Throughout the listing below, copy each line containing "Module".

--- Recorded data ---

Lemma find_index_sound {A} (p : A -> bool) (l : list A) (j : nat) :
  find_index p l = Some j ->
  (exists x, nth_error l j = Some x /\ p x = true) /\
  forall j' x', (j' < j)%nat -> nth_error l j' = Some x' -> p x' = false.
Proof.
  revert j; induction l as [|y ys IH]; intros j H; [discriminate|].
  simpl in H; destruct (p y) eqn:Ey.
  - injection H as <-; split; [exists y; auto|intros; lia].
  - destruct (find_index p ys) as [k|]; [|discriminate].
    injection H as <-.
    destruct (IH k eq_refl) as [Hx Hbefore]; split; [exact Hx|].
    intros [|j'] x' Hlt Hn; simpl in Hn; [congruence|].
    apply (Hbefore j'); [lia|exact Hn].
Qed.

Lemma find_index_none {A} (p : A -> bool) (l : list A) :
  find_index p l = None -> forall x, In x l -> p x = false.
Proof.
  induction l as [|y ys IH]; intros H x Hin; [easy|].
  simpl in H; destruct (p y) eqn:Ey; [discriminate|].
  destruct (find_index p ys); [discriminate|].
  destruct Hin as [<-|Hin]; auto.
Qed.

Lemma argwhere_from_sound {A} (p : A -> bool) (m : matrix A) :
  forall i0 i j,
  argwhere_from p i0 m = Some (i, j) ->
  (i0 <= i)%nat /\
  (exists x, at2 m (i - i0) j = Some x /\ p x = true) /\
  forall i' j' x', at2 m i' j' = Some x' ->
    (i' < i - i0 \/ (i' = i - i0 /\ j' < j))%nat -> p x' = false.
Proof.
  induction m as [|r rs IH]; intros i0 i j H; [discriminate|].
  simpl in H; destruct (find_index p r) as [k|] eqn:Ek.
  - injection H as <- <-.
    destruct (find_index_sound p r k Ek) as [(x & Hx & Hp) Hb].
    rewrite Nat.sub_diag; split; [lia|split].
    + exists x; unfold at2; simpl; auto.
    + intros i' j' x' Hat [Hlt|[-> Hlt]]; [lia|].
      unfold at2 in Hat; simpl in Hat; eauto.
  - destruct (IH (S i0) i j H) as (Hle & (x & Hx & Hp) & Hb).
    split; [lia|].
    replace (i - i0)%nat with (S (i - S i0)) by lia.
    split; [exists x; unfold at2 in *; simpl; auto|].
    intros [|i'] j' x' Hat Hor.
    + unfold at2 in Hat; simpl in Hat.
      apply (find_index_none p r Ek); eapply nth_error_In; eauto.
    + apply (Hb i' j'); [exact Hat|lia].
Qed.

Lemma at2_bounds {A} (R C : nat) (m : matrix A) (i j : nat) (v : A) :
  rect R C m -> at2 m i j = Some v -> (i < R /\ j < C)%nat.
Proof.
  intros [HR HC] H; unfold at2 in H.
  destruct (nth_error m i) as [r|] eqn:E; [|discriminate].
  assert (Hi : (i < length m)%nat) by (apply nth_error_Some; congruence).
  assert (Hj : (j < length r)%nat) by (apply nth_error_Some; congruence).
  rewrite Forall_forall in HC; rewrite (HC r) in Hj by (eapply nth_error_In; eauto).
  lia.
Qed.

Section Peak.

Variable cross_power_surface : matrix Z -> matrix Z -> matrix Q.
Variable gaussian_filter : matrix Q -> Q -> matrix Q.
Context {D : Debugger}.

Lemma fft_flowvectors_inv (im1 im2 : matrix Z) (gs : bool) (shift : Z * Z) :
  outcome (fft_flowvectors cross_power_surface gaussian_filter im1 im2 gs)
  = Ok (Some shift) ->
  exists top i j,
    np_max_Q (cov_smooth cross_power_surface gaussian_filter im1 im2) = Ok top /\
    argwhere_first (fun v => Qeq_bool v top)
      (cov_smooth cross_power_surface gaussian_filter im1 im2) = Ok (i, j) /\
    shift = (Z.of_nat i - (Z.of_nat (fst (shape im1))
                           - Z.of_nat (ceil_half (fst (shape im1)))),
             Z.of_nat j - (Z.of_nat (snd (shape im1))
                           - Z.of_nat (ceil_half (snd (shape im1))))).
Proof.
  unfold fft_flowvectors, cov_smooth.
  destruct (no_signal_gate im1 im2 gs) as [t [[|]|e]];
    cbn [bind outcome snd ret]; try discriminate.
  rewrite set_trace_eq; destruct at_prompt; [|discriminate].
  cbv zeta; unfold bind, lift, ret.
  destruct (np_max_Q _) as [top|e] eqn:Et; [|discriminate].
  destruct (argwhere_first _ _) as [[i j]|e] eqn:Ea; [|discriminate].
  cbn; intro H; injection H as <-.
  exists top, i, j; auto.
Qed.

(** X7.  A shift that [fft_flowvectors] returns points at a maximum of the
    smoothed surface, and at the first one in row-major order: every sample
    is at most the peak, and every sample before it is strictly below. *)
Theorem fft_flowvectors_first_peak (im1 im2 : matrix Z) (gs : bool)
  (dr dc : Z) :
  outcome (fft_flowvectors cross_power_surface gaussian_filter im1 im2 gs)
  = Ok (Some (dr, dc)) ->
  let R := fst (shape im1) in
  let C := snd (shape im1) in
  let cov := cov_smooth cross_power_surface gaussian_filter im1 im2 in
  exists i j peak,
    dr = Z.of_nat i - (Z.of_nat R - Z.of_nat (ceil_half R)) /\
    dc = Z.of_nat j - (Z.of_nat C - Z.of_nat (ceil_half C)) /\
    at2 cov i j = Some peak /\
    (forall i' j' v, at2 cov i' j' = Some v -> (v <= peak)%Q) /\
    (forall i' j' v, at2 cov i' j' = Some v ->
       (i' < i \/ (i' = i /\ j' < j))%nat -> (v < peak)%Q).
Proof.
  intros H R C cov.
  destruct (fft_flowvectors_inv im1 im2 gs (dr, dc) H)
    as (top & i & j & Htop & Harg & Hshift).
  injection Hshift as -> ->.
  unfold argwhere_first in Harg.
  destruct (argwhere_from _ 0%nat _) as [[i0 j0]|] eqn:Ea; [|discriminate].
  injection Harg as -> ->.
  destruct (argwhere_from_sound _ _ _ _ _ Ea) as (_ & (x & Hx & Hp) & Hb).
  rewrite Nat.sub_0_r in *.
  apply Qeq_bool_iff in Hp.
  exists i, j, x; repeat split; auto.
  - intros i' j' v Hat; rewrite Hp.
    apply (np_max_Q_ge _ _ Htop); eapply at2_In; eauto.
  - intros i' j' v Hat Hor; rewrite Hp.
    specialize (Hb i' j' v Hat Hor).
    assert (Hle : (v <= top)%Q)
      by (apply (np_max_Q_ge _ _ Htop); eapply at2_In; eauto).
    apply Qle_lteq in Hle as [Hlt|Heq]; [exact Hlt|].
    apply Qeq_bool_iff in Heq; congruence.
Qed.

Hypothesis cross_power_surface_shape :
  forall R C a b, rect R C a -> rect R C b -> rect R C (cross_power_surface a b).
Hypothesis gaussian_filter_shape :
  forall R C m sigma, rect R C m -> rect R C (gaussian_filter m sigma).

Lemma cov_smooth_rect (R C : nat) (im1 im2 : matrix Z) :
  rect R C im1 -> rect R C im2 ->
  rect R C (cov_smooth cross_power_surface gaussian_filter im1 im2).
Proof.
  intros H1 H2; unfold cov_smooth; cbv zeta.
  apply gaussian_filter_shape; unfold fft_crosscov.
  apply fft_shift_rect; now apply cross_power_surface_shape.
Qed.

(** X8.  On [R] x [C] fields a returned shift [(dr, dc)] satisfies
    [-floor(R/2) <= dr < ceil(R/2)] and [-floor(C/2) <= dc < ceil(C/2)]. *)
Theorem fft_flowvectors_shift_range (R C : nat) (im1 im2 : matrix Z)
  (gs : bool) (dr dc : Z) :
  (0 < R)%nat -> rect R C im1 -> rect R C im2 ->
  outcome (fft_flowvectors cross_power_surface gaussian_filter im1 im2 gs)
  = Ok (Some (dr, dc)) ->
  - Z.of_nat (R / 2) <= dr < Z.of_nat (ceil_half R) /\
  - Z.of_nat (C / 2) <= dc < Z.of_nat (ceil_half C).
Proof.
  intros HR H1 H2 H.
  destruct (fft_flowvectors_inv im1 im2 gs (dr, dc) H)
    as (top & i & j & Htop & Harg & Hshift).
  rewrite (shape_rect R C im1 H1 HR) in Hshift; simpl in Hshift.
  injection Hshift as -> ->.
  unfold argwhere_first in Harg.
  destruct (argwhere_from _ 0%nat _) as [[i0 j0]|] eqn:Ea; [|discriminate].
  injection Harg as -> ->.
  destruct (argwhere_from_sound _ _ _ _ _ Ea) as (_ & (x & Hx & _) & _).
  rewrite Nat.sub_0_r in Hx.
  destruct (at2_bounds R C _ _ _ _ (cov_smooth_rect R C im1 im2 H1 H2) Hx)
    as [Hi Hj].
  pose proof (ceil_half_floor R) as HfR.
  pose proof (ceil_half_floor C) as HfC.
  pose proof (ceil_half_bounds R).
  pose proof (ceil_half_bounds C).
  lia.
Qed.

End Peak.

Lemma fft_flowvectors_first_peak_witness :
  let R := fst (shape field33) in
  let C := snd (shape field33) in
  let cov := cov_smooth surface smooth field33 field33 in
  exists i j peak,
    0 = Z.of_nat i - (Z.of_nat R - Z.of_nat (ceil_half R)) /\
    1 = Z.of_nat j - (Z.of_nat C - Z.of_nat (ceil_half C)) /\
    at2 cov i j = Some peak /\
    (forall i' j' v, at2 cov i' j' = Some v -> (v <= peak)%Q) /\
    (forall i' j' v, at2 cov i' j' = Some v ->
       (i' < i \/ (i' = i /\ j' < j))%nat -> (v < peak)%Q).
Proof.
  apply (fft_flowvectors_first_peak surface smooth field33 field33 true 0 1).
  reflexivity.
Defined.

Lemma fft_flowvectors_shift_range_witness :
  - Z.of_nat (3 / 2) <= 0 < Z.of_nat (ceil_half 3) /\
  - Z.of_nat (3 / 2) <= 1 < Z.of_nat (ceil_half 3).
Proof.
  apply (fft_flowvectors_shift_range surface smooth surface_shape smooth_shape
           3 3 field33 field33 true 0 1).
  - lia.
  - exact rect33.
  - exact rect33.
  - reflexivity.
Defined.

End PeakProps.

(** ** The shift of a field against itself *)

Module SelfShiftProps.

Import NpFacts QuadrantSwap SliceFacts PhaseCorrelationProps PeakProps.

(** The kernels written out for 2 x 2 arrays keep the shape of any array. *)
Lemma rect_map {A B} (f : A -> B) (R C : nat) (m : matrix A) :
  rect R C m -> rect R C (map (map f) m).
Proof.
  intros [HR HC]; split; [now rewrite length_map|].
  apply Forall_map; eapply Forall_impl; [|exact HC].
  intros r Hr; cbn beta; now rewrite length_map.
Qed.

Lemma rect_pointwise (f : Q -> Q -> Q) (R C : nat) (a b : matrix Q) :
  rect R C a -> rect R C b -> rect R C (TwoByTwo.pointwise f a b).
Proof.
  intros [Ha Fa] [Hb Fb]; unfold TwoByTwo.pointwise; split.
  - rewrite length_map, length_combine; lia.
  - apply Forall_map, Forall_forall; intros [r1 r2] Hin; cbn [fst snd].
    rewrite Forall_forall in Fa, Fb.
    rewrite length_map, length_combine.
    rewrite (Fa r1), (Fb r2);
      [lia|eapply in_combine_r; eauto|eapply in_combine_l; eauto].
Qed.

Lemma rect_np_fft2 (R C : nat) (m : matrix Q) :
  rect R C m -> rect R C (TwoByTwo.np_fft2 m).
Proof.
  intros [HR HC]; unfold TwoByTwo.np_fft2.
  destruct m as [|[|a [|b [|? ?]]] [|[|c [|d [|? ?]]] [|? ?]]];
    try (split; assumption).
  split; [exact HR|].
  inversion HC as [|? ? H1 _]; subst; repeat constructor.
Qed.

Lemma rect_np_ifft2 (R C : nat) (m : matrix Q) :
  rect R C m -> rect R C (TwoByTwo.np_ifft2 m).
Proof.
  intros [HR HC]; unfold TwoByTwo.np_ifft2.
  destruct m as [|[|a [|b [|? ?]]] [|[|c [|d [|? ?]]] [|? ?]]];
    try (split; assumption).
  split; [exact HR|].
  inversion HC as [|? ? H1 _]; subst; repeat constructor.
Qed.

Lemma two_by_two_surface_shape (R C : nat) (a b : matrix Z) :
  rect R C a -> rect R C b -> rect R C (TwoByTwo.cross_power_surface a b).
Proof.
  intros Ha Hb; unfold TwoByTwo.cross_power_surface; cbv zeta.
  apply rect_np_ifft2, rect_pointwise.
  - apply rect_pointwise; apply rect_np_fft2, rect_map; assumption.
  - do 2 apply rect_map.
    apply rect_pointwise; apply rect_np_fft2, rect_map; assumption.
Qed.

Lemma two_by_two_filter_shape (R C : nat) (m : matrix Q) (sigma : Q) :
  rect R C m -> rect R C (TwoByTwo.gaussian_filter m sigma).
Proof.
  intros [HR HC]; unfold TwoByTwo.gaussian_filter.
  destruct m as [|[|a [|b [|? ?]]] [|[|c [|d [|? ?]]] [|? ?]]];
    try (split; assumption).
  split; [exact HR|].
  inversion HC as [|? ? H1 _]; subst; repeat constructor.
Qed.

Lemma rect_corner50 : rect 2 2 corner50.
Proof. split; [reflexivity|repeat constructor]. Qed.

Section SelfShift.

Variable cross_power_surface : matrix Z -> matrix Z -> matrix Q.
Variable gaussian_filter : matrix Q -> Q -> matrix Q.
Context {D : Debugger}.

Hypothesis cross_power_surface_shape :
  forall R C a b, rect R C a -> rect R C b -> rect R C (cross_power_surface a b).
Hypothesis gaussian_filter_shape :
  forall R C m sigma, rect R C m -> rect R C (gaussian_filter m sigma).


End SelfShift.



End SelfShiftProps.

(** ** More on the scan loop *)

Module CallProps.

Import NpFacts TracksProps.

Ltac crunch H :=
  repeat (cbn beta iota zeta in H;
          match type of H with
          | context [match ?x with _ => _ end] =>
              lazymatch x with
              | context [match _ with _ => _ end] => fail
              | _ => destruct x eqn:?
              end
          end).

Ltac unfold_st H :=
  unfold sbind, pure, lift, self, attr, read_local, semit, modify, sret,
    sraise, index, bind, ret, raise, emit in H.

Ltac settle :=
  repeat match goal with
         | H : snd (_, Raise _) = Raise _ |- _ => simpl in H; injection H as <-
         | H : snd (_, Ok _) = Ok _ |- _ => simpl in H; injection H as <-
         | H : snd (_, Raise _) = Ok _ |- _ => simpl in H; discriminate H
         | H : snd (_, Ok _) = Raise _ |- _ => simpl in H; discriminate H
         | H : None = Some _ |- _ => discriminate H
         end.

(** *** A first call with the default [save_rain=True] *)

Section DefaultCall.

Context {E : Externals}.
Variable rain : bool.
Variable save_rain : bool.
Variable callee : PyFunction.
Hypothesis callee_arity : fn_arity callee = 2%nat.

Lemma artificially_zero_raises raw1 raw t e :
  artificially_zero raw1 raw = (t, Raise e) -> e = ValueError \/ e = TypeError.
Proof.
  unfold artificially_zero, np_max_opt, np_max, bind, lift, ret, raise.
  intro H; crunch H; try discriminate; injection H as <- <-; auto.
Qed.

Lemma skip_erroneous_raises (s : Cell_tracks) raw1 (grids : list Grid) :
  forall g t e,
  skip_erroneous rain s raw1 g grids = (t, Raise e) ->
  e = ValueError \/ e = TypeError.
Proof.
  induction grids as [|g' rest IH]; intros g t e H.
  all: rewrite skip_erroneous_eq in H; unfold bind in H.
  all: destruct (artificially_zero _ _) as [ta [b|ea]] eqn:Ha.
  all: try (injection H as <- <-; eapply artificially_zero_raises; eauto).
  - destruct b; discriminate.
  - destruct b; [|discriminate].
    simpl in H.
    destruct (skip_erroneous rain s raw1 g' rest) as [t2 [x|e2]] eqn:Hs;
      [discriminate|].
    injection H as <- <-; eapply IH; eauto.
Qed.

Lemma pull_next_raises (s : Cell_tracks) raw1 (grids : list Grid) t e :
  pull_next rain s raw1 grids = (t, Raise e) ->
  e = ValueError \/ e = TypeError.
Proof.
  destruct grids as [|g rest]; simpl; [discriminate|].
  apply skip_erroneous_raises.
Qed.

---

• **Written response**
Module SelfShiftProps.
Module CallProps.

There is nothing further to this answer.